The towering beast grunted, brutally yanking the heavy sword back out. Thick chunks of Devin's own flesh and shattered rib bone followed the jagged teeth, splattering wetly onto the cold cobblestones.
Devin's legs gave out instantly.
He collapsed to the ground, a crumpled, broken heap of a ruined prince. The world around him immediately began to dim. The vibrant, chaotic oranges of the courtyard fire faded into a muted, fuzzy, suffocating gray.
He could hear Queen Eleanor screaming his name from the carriage, pulling frantically at her chains, but the sound was distant and hollow, as if he were sinking deep underwater. Blood pooled rapidly beneath his ruined chest, warm and terrifyingly vast.
Devin rolled his head back, staring up at the smoke-choked night sky. His lungs filled with fluid.
With his final, fleeting breath, he muttered to the uncaring stars above, "Why... God?"
Then, his heart stopped. There was nothing but the void.

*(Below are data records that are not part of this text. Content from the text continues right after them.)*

Definition addCfg (g : PotentialCfgGraph) (streamIdx cfgIdx : Z) (acapIdxs : list (uint_map bool))
    (tcapIdx : list Z) (delete_media_attributes delete_session_attributes : bool) : PotentialCfgGraph :=
  let cfg := default [] (om_find id_rank streamIdx (g_cfgs g)) in
  let cfg := om_set id_rank cfgIdx
    (createCfgAttr g streamIdx acapIdxs tcapIdx delete_media_attributes delete_session_attributes) cfg in
  g <| g_cfgs := om_set id_rank streamIdx cfg (g_cfgs g) |>.

(** [cfg = cfgs.at(streamIdx); cfgAttr = cfg.at(cfgIdx)] and its handler. *)
Definition cfg_and_attr (g : PotentialCfgGraph) (streamIdx cfgIdx : Z)
    : uint_map config_attribute * config_attribute :=
  match om_find id_rank streamIdx (g_cfgs g) with
  | None => ([], empty_config_attribute)
  | Some cfg => (cfg, default empty_config_attribute (om_find id_rank cfgIdx cfg))
  end.

Definition addAcapListToCfg (g : PotentialCfgGraph) (streamIdx cfgIdx : Z) (acapIdx : uint_map bool)
    : PotentialCfgGraph :=
  match acapIdx with
  | [] => g
  | _ =>
      let '(cfg, cfgAttr) := cfg_and_attr g streamIdx cfgIdx in
      let cfgAttr := cfgAttr <| ca_acap := ca_acap cfgAttr ++ [createAcapList g streamIdx acapIdx] |> in
      g <| g_cfgs := om_set id_rank streamIdx (om_set id_rank cfgIdx cfgAttr cfg) (g_cfgs g) |>
  end.

Definition addTcapListToCfg (g : PotentialCfgGraph) (streamIdx cfgIdx : Z) (tcapIdx : list Z) : PotentialCfgGraph :=
  match tcapIdx with
  | [] => g
  | _ =>
      let '(cfg, cfgAttr) := cfg_and_attr g streamIdx cfgIdx in
      let cfgAttr := cfgAttr <| ca_tcap := createTcapList g streamIdx tcapIdx ++ ca_tcap cfgAttr |> in
      g <| g_cfgs := om_set id_rank streamIdx (om_set id_rank cfgIdx cfgAttr cfg) (g_cfgs g) |>
  end.

(** ** Parsing *)

(** The objects belle-sip builds for the capability attributes, by what their
    accessors return. *)
Record belle_sdp_acap_attribute := mkAcapAttr {
  acap_attribute_id : Z;
  acap_attribute_name : string;
  acap_attribute_value : option string
}.
Record belle_sdp_tcap_attribute := mkTcapAttr {
  tcap_attribute_id : Z;
  tcap_attribute_protos : list string
}.
Record belle_sdp_cfg_attribute := mkCfgAttr {
  cfg_attribute_id : Z;
  cfg_attribute_configs : list string;
  cfg_attribute_string : string
}.
Record sdp_media_caps := mkMediaCaps {
  media_acaps : list belle_sdp_acap_attribute;
  media_tcaps : list belle_sdp_tcap_attribute;
  media_acfgs : list belle_sdp_cfg_attribute;
  media_pcfgs : list belle_sdp_cfg_attribute
}.
Record sdp_session_caps := mkSessionCaps {
  session_acaps : list belle_sdp_acap_attribute;
  session_tcaps : list belle_sdp_tcap_attribute;
  session_medias : list sdp_media_caps
}.
(* ===== verification/SalStreamBundle.v ===== *)
(** RTP bundles: [SalStreamBundle] ([src/src/sal/sal_stream_bundle.h] and
    [.cpp]), the ordered list of the media ids of the streams that share a
    transport, its [a=group:BUNDLE] text and the reader of that text. *)
From S2P Require Import Prelude SalTypes Payload SalStreamConfiguration.

(** A bundle is its list of mids; the first one owns the transport. *)
Definition SalStreamBundle : Type := list string.

#[export] Instance SalStreamBundle_eq_dec : EqDecision SalStreamBundle.
Proof. unfold SalStreamBundle. solve_decision. Defined.

(** The constructor from a C string: [sscanf(ids, "%s%n", ...)] until it fails
    or the string is consumed.  Each turn consumes a character at least, so the
    length of the string is enough fuel. *)
Fixpoint bundle_scan (fuel : nat) (ids : string) : list string :=
  match fuel with
  | O => []
  | S fuel' =>
      match scan_word (String.length ids) ids with
      | None => []
      | Some (mid, rest) => if str_empty rest then [mid] else mid :: bundle_scan fuel' rest
      end
  end.
Definition bundle_of_string (ids : string) : SalStreamBundle := bundle_scan (S (String.length ids)) ids.

(** The value of the [group] attribute [addToSdp] adds. *)
Definition addToSdp (this : SalStreamBundle) : string * string :=
  ("group", fold_left (fun attr_value mid => (attr_value +:+ " ") +:+ mid) this "BUNDLE").

Definition bundle_eq (this other : SalStreamBundle) : bool := bool_decide (this = other).
Definition bundle_neq (this other : SalStreamBundle) : bool := negb (bundle_eq this other).

Definition addStream (this : SalStreamBundle) (cfg : SalStreamConfiguration) (mid : string)
    : SalStreamBundle * SalStreamConfiguration :=
  let cfg := cfg <| cfg_mid := mid |> in
  match this with
  | [] => if cfg_bundle_only cfg then ([EmptyString; mid], cfg) else ([mid], cfg)
  | front :: rest =>
      if negb (cfg_bundle_only cfg) && String.eqb front EmptyString
      then (mid :: rest, cfg)
      else (this ++ [mid], cfg)
  end.

Definition getMidOfTransportOwner (this : SalStreamBundle) : string :=
  match this with
  | [] => EmptyString
  | mid :: _ => mid
  end.

Definition hasMid (this : SalStreamBundle) (mid : string) : bool :=
  existsb (fun bundleMid => String.eqb bundleMid mid) this.

(** ** Lemmas *)

Lemma hasMid_In this mid : hasMid this mid = true <-> In mid this.
Proof.
  unfold hasMid. rewrite existsb_exists. setoid_rewrite String.eqb_eq. firstorder congruence.
Qed.

(** What the [group] attribute holds after the word [BUNDLE]. *)
Definition mids_text (mids : list string) : string :=
  fold_right (fun mid s => " " +:+ mid +:+ s) EmptyString mids.

Lemma addToSdp_text this : (addToSdp this).2 = "BUNDLE" +:+ mids_text this.
Proof.
  unfold addToSdp. simpl snd.
  enough (G : forall a, fold_left (fun v mid => (v +:+ " ") +:+ mid) this a = a +:+ mids_text this) by apply G.
  induction this as [|m l IH]; intros a; cbn [fold_left mids_text fold_right]; [by rewrite str_app_nil|].
  rewrite IH. by rewrite !str_app_assoc.
Qed.

Lemma bundle_scan_text fuel mids :
  Forall is_token mids -> (length mids < fuel)%nat -> bundle_scan fuel (mids_text mids) = mids.
Proof.
  revert fuel. induction mids as [|m mids IH]; intros fuel Hm Hf; (destruct fuel as [|fuel]; [simpl in Hf; lia|]).
  - done.
  - inversion Hm as [|? ? Ht Hms]; subst.
    assert (E : mids_text (m :: mids) = String " " (m +:+ mids_text mids)) by reflexivity.
    rewrite E. cbn [bundle_scan]. rewrite scan_word_space; [|done| |].
    + destruct mids as [|m' mids]; [done|].
      destruct (str_empty (mids_text (m' :: mids))) eqn:He; [by apply str_empty_spec in He|].
      f_equal. apply IH; [done|]. simpl in *. lia.
    + cbn [String.length]. rewrite str_length_app. lia.
    + by destruct mids.
Qed.

Lemma mids_text_length mids : (length mids <= String.length (mids_text mids))%nat.
Proof.
  induction mids as [|m mids IH]; [done|].
  change (mids_text (m :: mids)) with (String " " (m +:+ mids_text mids)). cbn [String.length length].
  rewrite str_length_app. lia.
Qed.

Lemma bundle_of_text mids : Forall is_token mids -> bundle_of_string (mids_text mids) = mids.
Proof.
  intros H. unfold bundle_of_string. apply bundle_scan_text; [done|].
  pose proof (mids_text_length mids). lia.
Qed.

Lemma addStream_spec b cfg mid :
  (addStream b cfg mid).2 = cfg <| cfg_mid := mid |> /\ In mid (addStream b cfg mid).1 /\
  (forall m, m <> EmptyString -> In m b -> In m (addStream b cfg mid).1).
Proof.
  unfold addStream. cbv zeta. destruct b as [|front rest].
  - destruct (cfg_bundle_only _); simpl; (split; [done|split; [tauto|intros m _ []]]).
  - destruct (negb _ && String.eqb front EmptyString) eqn:E; simpl.
    + apply andb_true_iff in E as [_ E]. apply String.eqb_eq in E. subst front.
      split; [done|]. split; [auto|]. intros m Hm [<-|Hin]; [done|auto].
    + split; [done|]. split; [right; apply in_or_app; right; by left|].
      intros m _ [<-|Hin]; [by left|right; apply in_or_app; by left].
Qed.

(** ** Properties *)

(** The [group] attribute round trips: reading what follows the word BUNDLE
    in the value written for a bundle of non-empty mids without spaces gives the
    same bundle, in the same order. *)
Theorem bundle_attribute_roundtrip mids :
  Forall is_token mids ->
  (addToSdp mids).1 = "group" /\
  exists ids, (addToSdp mids).2 = "BUNDLE" +:+ ids /\ bundle_of_string ids = mids.
Proof.
  intros H. split; [done|]. exists (mids_text mids). split; [apply addToSdp_text|by apply bundle_of_text].
Qed.

Lemma bundle_attribute_roundtrip_witness :
  (addToSdp ["as"; "vs"]).2 = "BUNDLE as vs" /\
  exists ids, (addToSdp ["as"; "vs"]).2 = "BUNDLE" +:+ ids /\ bundle_of_string ids = ["as"; "vs"].
Proof.
  split; [reflexivity|]. apply (bundle_attribute_roundtrip ["as"; "vs"]).
  repeat constructor; discriminate.
Defined.

(** Adding the streams of a description in order, as both engines do. *)
Definition add_all (streams : list SalStreamConfiguration) : SalStreamBundle :=
  fold_left (fun b cfg => (addStream b cfg (cfg_mid cfg)).1) streams [].

Lemma add_all_snoc l c : add_all (l ++ [c]) = (addStream (add_all l) c (cfg_mid c)).1.
Proof. unfold add_all. by rewrite fold_left_app. Qed.

(** The owner is the first stream that is not bundle-only, or the empty mid as
    long as there is none; every mid is in the bundle. *)
Definition bundle_of (streams : list SalStreamConfiguration) (b : SalStreamBundle) : Prop :=
  match List.find (fun c => negb (cfg_bundle_only c)) streams with
  | Some c => getMidOfTransportOwner b = cfg_mid c
  | None => streams <> [] -> getMidOfTransportOwner b = EmptyString
  end /\
  (streams = [] <-> b = []) /\
  Forall (fun c => In (cfg_mid c) b) streams.

Lemma addStream_not_nil b c mid : (addStream b c mid).1 <> [].
Proof. unfold addStream. cbv zeta. by destruct b; repeat case_match. Qed.

(** The owner after one more stream. *)
Lemma addStream_owner b c :
  getMidOfTransportOwner (addStream b c (cfg_mid c)).1 =
  if str_empty (getMidOfTransportOwner b)
  then if cfg_bundle_only c then EmptyString else cfg_mid c
  else getMidOfTransportOwner b.
Proof.
  unfold addStream. cbv zeta. cbn [cfg_bundle_only]. destruct b as [|front b]; simpl.
  - by destruct (cfg_bundle_only c).
  - unfold str_empty. destruct (String.eqb front EmptyString) eqn:E.
    + apply String.eqb_eq in E. subst. by destruct (cfg_bundle_only c).
    + by rewrite andb_false_r.
Qed.

Lemma add_all_bundle_of streams :
  Forall (fun c => cfg_mid c <> EmptyString) streams -> bundle_of streams (add_all streams).
Proof.
  induction streams as [|c streams IH] using rev_ind; intros Hm.
  - split; [done|]. split; [done|constructor].
  - apply Forall_app in Hm as [Hm Hc]. inversion Hc as [|? ? Hc' _]; subst.
    destruct (IH Hm) as (Ho & He & Hin). rewrite add_all_snoc.
    pose proof (addStream_spec (add_all streams) c (cfg_mid c)) as (_ & Hnew & Hold).
    split; [|split].
    + rewrite find_app, addStream_owner. destruct (List.find _ streams) as [o|] eqn:Ef.
      * rewrite Ho. apply List.find_some in Ef as [Hi _]. rewrite List.Forall_forall in Hm.
        by rewrite (proj2 (str_empty_false _) (Hm o Hi)).
      * assert (getMidOfTransportOwner (add_all streams) = EmptyString) as ->.
        { destruct streams; [done|]. by apply Ho. }
        simpl. by destruct (cfg_bundle_only c).
    + split; intros H; [by apply app_eq_nil in H as [_ ?]|by apply addStream_not_nil in H].
    + apply Forall_app. split; [|constructor; [done|constructor]].
      rewrite List.Forall_forall in *. intros d Hd. apply Hold; [by apply Hm|by apply Hin].
Qed.

(** The transport owner of a bundle built by adding streams is the first
    stream that is not bundle-only (an empty mid stands for it until there is
    one), and every stream that was added is in the bundle. *)
Theorem bundle_transport_owner streams :
  Forall (fun c => cfg_mid c <> EmptyString) streams -> bundle_of streams (add_all streams).
Proof. apply add_all_bundle_of. Qed.

Definition ex_mid (mid : string) (bundle_only : bool) : SalStreamConfiguration :=
  empty_cfg <| cfg_mid := mid |> <| cfg_bundle_only := bundle_only |>.

Lemma bundle_transport_owner_witness :
  getMidOfTransportOwner (add_all [ex_mid "as" true; ex_mid "vs" false; ex_mid "ts" false]) = "vs" /\
  bundle_of [ex_mid "as" true; ex_mid "vs" false; ex_mid "ts" false]
    (add_all [ex_mid "as" true; ex_mid "vs" false; ex_mid "ts" false]).
Proof.
  split; [reflexivity|]. apply bundle_transport_owner. repeat constructor; discriminate.
Defined.
(* ===== verification/SalStreamDescription.v ===== *)
(** One media line: [SalStreamDescription]
    ([src/src/sal/sal_stream_description.h] and [.cpp]).  A stream holds an
    actual configuration, at index 0, and the potential configurations of the
    capability negotiation; this file models the maps it keeps them in, their
    construction from the capabilities, the state changes and the comparison of
    two streams. *)
From S2P Require Import Prelude SalTypes Payload SalStreamConfiguration PotentialCfgGraph.

(** ** Data *)

(** [SalConfigurationCmp]: keys are compared minus 1 on 32 bits, so the actual
    configuration, at index 0, is the last one of an iteration. *)
Definition cfg_rank (k : Z) : Z := u32 (k - 1).

Abbreviation cfg_map := (list (Z * SalStreamConfiguration)).
Abbreviation acap_map_t := (list (Z * (string * string))).
Abbreviation tcap_map_t := (list (Z * string)).

(** A null pointer or the attributes of the belle-sip description it holds. *)
Definition SalCustomSdpAttribute : Type := option (list (string * option string)).

Record SalStreamDescription := mkStream {
  sd_name : string;
  sd_type : SalStreamType;
  sd_typeother : string;
  sd_rtp_addr : string;
  sd_rtcp_addr : string;
  sd_rtp_port : Z;
  sd_rtcp_port : Z;
  sd_already_assigned_payloads : list OrtpPayloadType;
  sd_bandwidth : Z;
  sd_multicast_role : SalMulticastRole;
  sd_custom_sdp_attributes : SalCustomSdpAttribute;
  sd_cfgIndex : Z;
  sd_ice_candidates : list SalIceCandidate;
  sd_ice_remote_candidates : list SalIceRemoteCandidate;
  sd_ice_ufrag : string;
  sd_ice_pwd : string;
  sd_ice_mismatch : bool;
  sd_label : string;
  sd_content : string;
  sd_cfgs : cfg_map;
  sd_acaps : acap_map_t;
  sd_tcaps : tcap_map_t;
  sd_unparsed_cfgs : uint_map string;
  sd_supportedEncryption : list LinphoneMediaEncryption
}.
#[export] Instance SalStreamDescription_eta : Eta SalStreamDescription := fun r =>
  mkStream (sd_name r) (sd_type r) (sd_typeother r) (sd_rtp_addr r) (sd_rtcp_addr r) (sd_rtp_port r) (sd_rtcp_port r) (sd_already_assigned_payloads r) (sd_bandwidth r) (sd_multicast_role r) (sd_custom_sdp_attributes r) (sd_cfgIndex r) (sd_ice_candidates r) (sd_ice_remote_candidates r) (sd_ice_ufrag r) (sd_ice_pwd r) (sd_ice_mismatch r) (sd_label r) (sd_content r) (sd_cfgs r) (sd_acaps r) (sd_tcaps r) (sd_unparsed_cfgs r) (sd_supportedEncryption r).

Definition actualConfigurationIndex : Z := 0.

Definition empty_stream : SalStreamDescription := {|
  sd_name := EmptyString; sd_type := SalAudio; sd_typeother := EmptyString;
  sd_rtp_addr := EmptyString; sd_rtcp_addr := EmptyString; sd_rtp_port := 0; sd_rtcp_port := 0;
  sd_already_assigned_payloads := []; sd_bandwidth := 0; sd_multicast_role := SalMulticastInactive;
  sd_custom_sdp_attributes := None; sd_cfgIndex := actualConfigurationIndex;
  sd_ice_candidates := []; sd_ice_remote_candidates := []; sd_ice_ufrag := EmptyString;
  sd_ice_pwd := EmptyString; sd_ice_mismatch := false; sd_label := EmptyString; sd_content := EmptyString;
  sd_cfgs := []; sd_acaps := []; sd_tcaps := []; sd_unparsed_cfgs := []; sd_supportedEncryption := []
|}.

But the nothingness did not last.
Almost immediately, Devin awoke. But this was no peaceful afterlife. This was no gentle release from the horrors of the mortal realm. All the agonizing, excruciating pain that his dying brain had mercifully shut off came flooding back into his new, spectral body all at once.
It was a torrential downpour of sheer agony.
Devin screamed, clutching violently at a chest that was no longer torn open, but still felt every agonizing ghost of the serrated blade tearing through his heart. He gasped for air, tears streaming down his face—tears that felt incredibly thick and heavy, almost turning red with the dark tint of blood.
He slowly opened his eyes. He was no longer lying on the cold, blood-soaked cobblestones of Trangdar.